И именитые представители эпохи романтизма. Как же без них?! С мировой скорбью на лице и отчаяния Людвиг Тик, один из основоположников немецкого романтизма. Рассказывали, что ещё в Берлине поэта преследовали припадки тяжёлой меланхолии и надвигающегося безумия. Случалось, что друзья и товарищи казались ему посторонними, терял всякую связь с окружающим его миром. Однажды среди бела дня обратился он к прохожему с вопросом о том, в каком он городе находится, и был неприятно поражён и сконфужен, когда его приняли за шутника. Фридрих Шлегель – главный теоретик йенского романтизма с его незаконченным экспериментальным романом «Люцинда». Роман подвергли жёсткой критике со стороны читателей, обвиняя в аморализме и безнравственности. Эрнст Теодор Амадей Гофман – великий писатель, композитор, юрист, художник, и более прославленный как сочинитель сказок. Его называли обыватели «злобным гномом берлинских винных погребков». Многие Гофмана видели малоприятным кривлякой и шутником… и горьким пьяницей. При сём он редко пьянел, пребывая на различных весёлых пирушках. В его скромном жилище, где он жил, имелась маленькая странность. Внутри помещения на потолке имелась четырёхугольная дыра шириной в два фута, ведущая на чердак, где располагалась спальня писателя. Дыра служила не только для переговоров с женой, но и забавы ради – для розыгрышей гостей. Через проём можно, к примеру, бросить пару сапог или свесить длинное полотенце, что он и проделывал для увеселения собственной персоны. Имя Генриха фон Клейста известно в Германии всем. Драматург, при жизни была поставлена одна-единственная его пьеса, к тому же закончившаяся провалом. Клейст успел написать восемь новелл, прежде чем покончить жизнь самоубийством в 34 года, при этом он считается одним из признанных классиков немецкой литературы.
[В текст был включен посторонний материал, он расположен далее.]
(* ===== verification/RosterSpec.v ===== *)
(** * The abstract roster: what the queries of [src/cohort_data.py] promise

    The spec's Record Parser (section 4.1) and its design note (section 9,
    "parse once, query many"): a line is parsed into an [entry] of five
    fields, a file into the list of its entries, and each query is a pure
    function of that list.  Every query of the program is proved to refine
    its function here (the refinement theorems are in the query's file).
    The loop-simulation lemmas [py_for_parsed] and [py_for_unparsed] carry
    those proofs: a loop whose body reads the fields of a parsed line is a
    fold over the entries, and it raises [IndexError] on a file that does
    not parse. *)

From S2P Require Import Prelude PyStr.
From stdpp Require Import list_monad.
Local Open Scope string_scope.
Local Open Scope list_scope.

Module Roster.

(** ** Entries and parsing *)

Record entry := mk_entry {
  first_name : string;
  last_name : string;
  house : string;
  advisor : string;
  cohort : string
}.

#[export] Instance entry_eq_dec : EqDecision entry.
Proof. solve_decision. Defined.

Definition full_name (e : entry) : string := py_full_name (first_name e) (last_name e).

(** A line parses when it has at least five fields; fields past the fifth
    are ignored, as the program ignores them. *)
Definition parse_entry (line : string) : option entry :=
  match fields line with
  | f0 :: f1 :: f2 :: f3 :: f4 :: _ => Some (mk_entry f0 f1 f2 f3 f4)
  | _ => None
  end.

Definition parse_roster (src : list string) : option (list entry) := mapM parse_entry src.

Lemma parse_entry_None line : parse_entry line = None <-> length (fields line) < 5.
Proof.
  unfold parse_entry.
  destruct (fields line) as [|? [|? [|? [|? [|? ?]]]]]; cbn; split; (done || lia).
Qed.

(** The fields a query reads from a parsed line. *)
Lemma parse_entry_Some line e :
  parse_entry line = Some e ->
  (fields line).[0] = Ok (first_name e) /\ (fields line).[1] = Ok (last_name e) /\
  (fields line).[2] = Ok (house e) /\ (fields line).[3] = Ok (advisor e) /\
  (fields line).[4] = Ok (cohort e) /\ 4 < length (fields line).
Proof.
  unfold parse_entry.
  destruct (fields line) as [|? [|? [|? [|? [|? ?]]]]]; intros; simplify_eq; cbn.
  split_and!; (done || lia).
Qed.

(** ** Writing a roster file *)

(** The line of an entry in the input format (spec, section 6):
    [first|last|house|advisor|cohort] and a newline. *)
Definition render_entry (e : entry) : string :=
  String.append (py_join pipe [first_name e; last_name e; house e; advisor e; cohort e])
    (String newline EmptyString).

Definition render_roster (es : list entry) : string :=
  foldr String.append EmptyString (render_entry <$> es).

(** A field can be written when it holds no delimiter and no newline; the
    cohort, last on its line, must also not end in whitespace. *)
Definition field_ok (f : string) : Prop := str_mem pipe f = false /\ str_mem newline f = false.

Definition entry_ok (e : entry) : Prop :=
  Forall field_ok [first_name e; last_name e; house e; advisor e; cohort e] /\
  py_rstrip (cohort e) = cohort e.

Lemma parse_render_entry e : entry_ok e -> parse_entry (render_entry e) = Some e.
Proof.
  intros [Hf Hc]. unfold parse_entry, fields, render_entry.
  rewrite py_rstrip_app_space by done.
  rewrite py_split_rstrip by apply pipe_not_space.
  rewrite py_split_join; [|done|].
  - cbn [PyStr.map_last]. rewrite Hc. by destruct e.
  - eapply Forall_impl; [exact Hf|]. by intros f [? _].
Qed.

(** A sample roster in the format of the program's data file, used by the
    examples and the witnesses of the theorems. *)
Definition sample_entries : list entry := [
  mk_entry "Harry" "Potter" "Gryffindor" "McGonagall" "Fall 2015";
  mk_entry "Ron" "Weasley" "Gryffindor" "McGonagall" "Fall 2015";
  mk_entry "Ginny" "Weasley" "Gryffindor" "McGonagall" "Winter 2016";
  mk_entry "Cho" "Chang" "Ravenclaw" "Flitwick" "Fall 2015";
  mk_entry "Nearly Headless" "Nick" "Gryffindor" "" "G";
  mk_entry "Moaning" "Myrtle" "" "" "G";
  mk_entry "Severus" "Snape" "" "" "I";
  mk_entry "Neville" "Longbottom" "Dumbledore's Army" "McGonagall" "Spring 2016";
  mk_entry "Lee" "Jordan" "" "" ""
].

Definition sample_text : string :=
"Harry|Potter|Gryffindor|McGonagall|Fall 2015
Ron|Weasley|Gryffindor|McGonagall|Fall 2015
Ginny|Weasley|Gryffindor|McGonagall|Winter 2016
Cho|Chang|Ravenclaw|Flitwick|Fall 2015
Nearly Headless|Nick|Gryffindor||G
Moaning|Myrtle|||G
Severus|Snape|||I
Neville|Longbottom|Dumbledore's Army|McGonagall|Spring 2016
Lee|Jordan|||
".

(** The lines a program run reads from the sample file. *)
Definition sample_file : list string := py_lines sample_text.

(** ** Loop simulation *)

Section simulation.
Context {B : Type} (body : B -> string -> res B).

(** A loop whose body, on a parsed line whose entry satisfies [P], is a
    pure step on the entry, is a fold over the entries of a file whose
    entries all satisfy [P] ... *)
Lemma py_for_parsed_if (P : entry -> Prop) (step : B -> entry -> B) src es acc :
  parse_roster src = Some es -> Forall P es ->
  (forall acc line e, P e -> parse_entry line = Some e -> body acc line = Ok (step acc e)) ->
  py_for body src acc = Ok (foldl step acc es).
Proof.
  intros Hp HP Hbody. apply mapM_Some_1 in Hp. revert acc.
  induction Hp as [|line e src es He _ IH]; intros acc; [done|].
  apply Forall_cons in HP as [HPe HP].
  cbn. rewrite (Hbody _ _ _ HPe He). cbn. by apply IH.
Qed.

Lemma py_for_parsed (step : B -> entry -> B) src es acc :
  parse_roster src = Some es ->
  (forall acc line e, parse_entry line = Some e -> body acc line = Ok (step acc e)) ->
  py_for body src acc = Ok (foldl step acc es).
Proof.
  intros Hp Hbody. apply (py_for_parsed_if (fun _ => True)); [done| |naive_solver].
  by apply Forall_true.
Qed.

(** ... and a body that raises on a line that does not parse makes the
    loop raise on a file that does not parse. *)
Lemma py_for_unparsed src acc :
  parse_roster src = None ->
  (forall acc line, parse_entry line = None -> body acc line = Err IndexError) ->
  (forall acc line e, parse_entry line = Some e -> exists acc', body acc line = Ok acc') ->
  py_for body src acc = Err IndexError.
Proof.
  intros Hp Hbad Hgood. apply mapM_None_1 in Hp. revert acc.
  induction src as [|line src IH]; intros acc; [by inversion Hp|].
  cbn. destruct (parse_entry line) as [e|] eqn:He.
  - destruct (Hgood acc line e He) as [acc' ->]. cbn. apply IH.
    inversion Hp; simplify_eq; done.
  - by rewrite Hbad.
Qed.
End simulation.

(** Permuting the lines of a file permutes its entries, or it fails to
    parse both ways. *)
Lemma parse_roster_perm f1 f2 :
  f1 ≡ₚ f2 ->
  match parse_roster f1, parse_roster f2 with
  | Some es1, Some es2 => es1 ≡ₚ es2
  | None, None => True
  | _, _ => False
  end.
Proof.
  unfold parse_roster.
  induction 1 as [|line f1 f2 _ IH|l1 l2 f|f1 f2 f3 _ IH1 _ IH2]; cbn [mapM].
  - cbn. constructor.
  - destruct (parse_entry line); cbn; [|done].
    destruct (mapM _ f1), (mapM _ f2); cbn; try done. by constructor.
  - destruct (parse_entry l1), (parse_entry l2), (mapM _ f); cbn; try done.
    constructor.
  - destruct (mapM _ f1), (mapM _ f2), (mapM _ f3); try done. by etrans.
Qed.

(** A body that reads field [i] of a line that does not parse raises, once
    [i] is at least the number of its fields. *)
Lemma parse_entry_None_index line :
  parse_entry line = None -> (fields line).[4] = Err IndexError.
Proof. intros H. apply py_index_Err. apply parse_entry_None in H. lia. Qed.

(** C21: round trip.  Writing entries whose fields hold no delimiter and
    no newline (and whose cohort does not end in whitespace) in the input
    format, then reading the file's lines and parsing them, gives the
    entries back. *)
Theorem parse_render_roster es :
  Forall entry_ok es -> parse_roster (py_lines (render_roster es)) = Some es.
Proof.
  induction 1 as [|e es He _ IH]; [done|].
  unfold render_roster. cbn [fmap list_fmap foldr]. unfold render_entry at 1.
  rewrite <- str_app_assoc. cbn [String.append].
  rewrite py_lines_line.
  - fold (render_entry e). unfold parse_roster. cbn [mapM].
    rewrite (parse_render_entry e He).
    unfold parse_roster, render_roster in IH. rewrite IH. done.
  - apply str_mem_join; [done|]. destruct He as [Hf _].
    eapply Forall_impl; [exact Hf|]. by intros f [_ ?].
Qed.

Lemma parse_render_roster_witness :
  Forall entry_ok sample_entries /\
  parse_roster (py_lines (render_roster sample_entries)) = Some sample_entries.
Proof.
  assert (H : Forall entry_ok sample_entries)
    by (repeat constructor; vm_compute; reflexivity).
  split; [exact H|exact (parse_render_roster _ H)].
Defined.

(** Rewrite the field reads of a query's loop body on a parsed line. *)
Ltac read_fields H :=
  let H0 := fresh in let H1 := fresh in let H2 := fresh in
  let H3 := fresh in let H4 := fresh in
  destruct (parse_entry_Some _ _ H) as (H0 & H1 & H2 & H3 & H4 & _);
  rewrite ?H0, ?H1, ?H2, ?H3, ?H4; cbn [mbind res_bind].

(** A loop body that reads field 4 raises on a line that does not parse. *)
Ltac unparsed_raises H :=
  apply parse_entry_None in H;
  let E := fresh in
  destruct (fields _) as [|?[|?[|?[|?[|? ?]]]]] eqn:E; cbn in H |- *; (done || lia).

(** ** The queries, on parsed entries *)

(** [all_data]: one row per entry, in file order. *)
Definition row : Type := string * string * string * string.
Definition to_row (e : entry) : row := (full_name e, house e, advisor e, cohort e).
Definition rows (es : list entry) : list row := map to_row es.

(** [get_housemates_for]: the people, other than [name], sharing house and
    cohort with the first entry named [name]; none when nobody is. *)
Definition housemates (name : string) (es : list entry) : gset string :=
  match list_find (fun e => full_name e = name) es with
  | None => ∅
  | Some (_, t) =>
      list_to_set (full_name <$> filter (fun e =>
        house e = house t /\ cohort e = cohort t /\ full_name e <> name) es)
  end.

(** [students_by_cohort]: an entry is listed when its cohort field is
    longer than one character and is the cohort asked for, or the cohort
    asked for is ["All"]; the names are sorted. *)
Definition in_cohort (c : string) (e : entry) : Prop :=
  1 < String.length (cohort e) /\ (cohort e = c \/ c = "All").

Definition cohort_roster (c : string) (es : list entry) : list string :=
  py_sorted (full_name <$> filter (in_cohort c) es).

(** [get_cohort_for]: the cohort of the first entry named [name]. *)
Definition cohort_of (name : string) (es : list entry) : option string :=
  (fun ie => cohort ie.2) <$> list_find (fun e => full_name e = name) es.

(** [all_houses]: the non-empty house fields. *)
Definition houses (es : list entry) : gset string :=
  list_to_set (filter (fun h => h <> "") (house <$> es)).

(** [all_names_by_house]: seven rosters in a fixed order; an entry goes to
    the first of them its house, then its cohort, selects, or to none. *)
Inductive roster_kind :=
| DumbledoresArmy | Gryffindor | Hufflepuff | Ravenclaw | Slytherin
| Ghosts | Instructors.

#[export] Instance roster_kind_eq_dec : EqDecision roster_kind.
Proof. solve_decision. Defined.

Definition roster_order : list roster_kind :=
  [DumbledoresArmy; Gryffindor; Hufflepuff; Ravenclaw; Slytherin; Ghosts; Instructors].

Definition classify (e : entry) : option roster_kind :=
  if decide (house e = "Dumbledore's Army") then Some DumbledoresArmy
  else if decide (house e = "Gryffindor") then Some Gryffindor
  else if decide (house e = "Hufflepuff") then Some Hufflepuff
  else if decide (house e = "Ravenclaw") then Some Ravenclaw
  else if decide (house e = "Slytherin") then Some Slytherin
  else if decide (cohort e = "G") then Some Ghosts
  else if decide (cohort e = "I") then Some Instructors
  else None.

Definition roster_of (k : roster_kind) (es : list entry) : list string :=
  py_sorted (full_name <$> filter (fun e => classify e = Some k) es).

Definition names_by_house (es : list entry) : list (list string) :=
  (fun k => roster_of k es) <$> roster_order.

(** [find_duped_last_names]: the last names borne by two entries or more. *)
Definition occurrences (x : string) (l : list string) : nat :=
  length (filter (fun y => y = x) l).

Definition duped (es : list entry) : gset string :=
  let lnames := last_name <$> es in
  list_to_set (filter (fun x => 2 <= occurrences x lnames) lnames).

(** ** Counting names *)

Lemma occurrences_snoc x y l :
  occurrences x (l ++ [y]) = occurrences x l + (if decide (y = x) then 1 else 0).
Proof. unfold occurrences. rewrite filter_app, length_app. cbn. by case_decide. Qed.

Lemma occurrences_app x l1 l2 :
  occurrences x (l1 ++ l2) = occurrences x l1 + occurrences x l2.
Proof. unfold occurrences. by rewrite filter_app, length_app. Qed.

#[export] Instance occurrences_proper x : Proper ((≡ₚ) ==> (=)) (occurrences x).
Proof. intros l1 l2 Hl. unfold occurrences. by rewrite Hl. Qed.

(** The occurrences of [x] among the images of the members of [l] that
    satisfy [P] are the members satisfying [P] whose image is [x]. *)
Lemma occurrences_fmap_filter {A} (f : A -> string) (P : A -> Prop)
    `{!forall a, Decision (P a)} x (l : list A) :
  occurrences x (f <$> filter P l) = length (filter (fun a => P a /\ f a = x) l).
Proof.
  unfold occurrences. induction l as [|a l IH]; [done|].
  rewrite !filter_cons. repeat case_decide; cbn; rewrite ?filter_cons;
    repeat case_decide; cbn; try rewrite IH; naive_solver.
Qed.

Lemma occurrences_pos x l : 0 < occurrences x l <-> x ∈ l.
Proof.
  unfold occurrences. split.
  - intros H. destruct (filter _ l) as [|y ys] eqn:E; cbn in H; [lia|].
    assert (y ∈ filter (fun y => y = x) l) as [-> ?]%list_elem_of_filter
      by (rewrite E; by left). done.
  - intros Hx. assert (x ∈ filter (fun y => y = x) l) as Hf
      by (by apply list_elem_of_filter).
    destruct (filter _ l); [by apply not_elem_of_nil in Hf|cbn; lia].
Qed.

(** Removing the other names does not change the count of [y]. *)
Lemma occurrences_filter_ne x y l :
  y <> x -> occurrences y (filter (fun z => z <> x) l) = occurrences y l.
Proof.
  intros Hne. unfold occurrences. rewrite list_filter_filter.
  f_equal. apply list_filter_iff. naive_solver.
Qed.

Lemma length_occurrences_split x l :
  length l = occurrences x l + length (filter (fun z => z <> x) l).
Proof.
  unfold occurrences. induction l as [|y l IH]; [done|].
  rewrite !filter_cons. repeat case_decide; cbn; congruence || lia.
Qed.

(** Distinct names occur, together, at most as often as the list is long. *)
Lemma occurrences_sum (xs l : list string) :
  NoDup xs -> sum_list ((fun x => occurrences x l) <$> xs) <= length l.
Proof.
  intros Hnd. revert l. induction Hnd as [|x xs Hx Hnd IH]; intros l; cbn; [lia|].
  rewrite (length_occurrences_split x l).
  assert (sum_list ((fun y => occurrences y l) <$> xs) =
          sum_list ((fun y => occurrences y (filter (fun z => z <> x) l)) <$> xs)) as ->.
  { f_equal. apply list_fmap_ext. intros i y Hy. symmetry. apply occurrences_filter_ne.
    intros ->. apply Hx. by eapply list_elem_of_lookup_2. }
  specialize (IH (filter (fun z => z <> x) l)). lia.
Qed.

End Roster.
Разумеется, Виктор Гюго, романтик, презиравший продажных женщин, и при этом он известен своими походами к любовницам, что не переводились до самой его смерти. Шарль Бодлер, «проклятый поэт», что родился от неравного брака. Он вёл «рассеянный» образ жизни, не избегал злачных мест, ни сомнительных знакомств, и уже в восемнадцать лет заразился сифилисом. В 24 года приобщается к опасным препаратам, вызывающим привыкание. Важнейшая его книга жизни – «Цветы зла». Само название подсказывает, что из себя она представляет. Можно догадаться… с трёх раз.
Бесконечно почти можно перечислять ярких самобытных представителей романтизма, где и Джордж Гордон Байрон, и Наполеон в своей треуголке, Джакомо Леопарди и Эдгар Алан По. Из русских первых романтиков – Антоний Погорельский, Михаил Загоскин, Валериан Олин, Владимир Одоевский и другая череда сочинителей. Но стоит ли пачкать понапрасну бумагу и жечь свечи? Я и так малость поднадоел читателю своим рассусоливанием про романтиков-пионеров. Романтически настроенные первенцы-птенцы как дети, потерявшие веру и нечто ещё существенное. Эдакие вороны с пластилиновыми носами (возможно, тут Эдгар По наследил), что нюх у них на вселенную с червоточинкой – тонкий, безошибочный. Взять от судьбы всё за свою короткую жизнь: взбрыкнуть от обиды, шагнуть в сторону бездны, сыграть в картишки – в «дурака» с дьяволом, – поплакаться в носовой платок с золотистыми вензелями, покуражиться и сотворить обязательно что-то добротное. Ибо романтики – это мы с вами!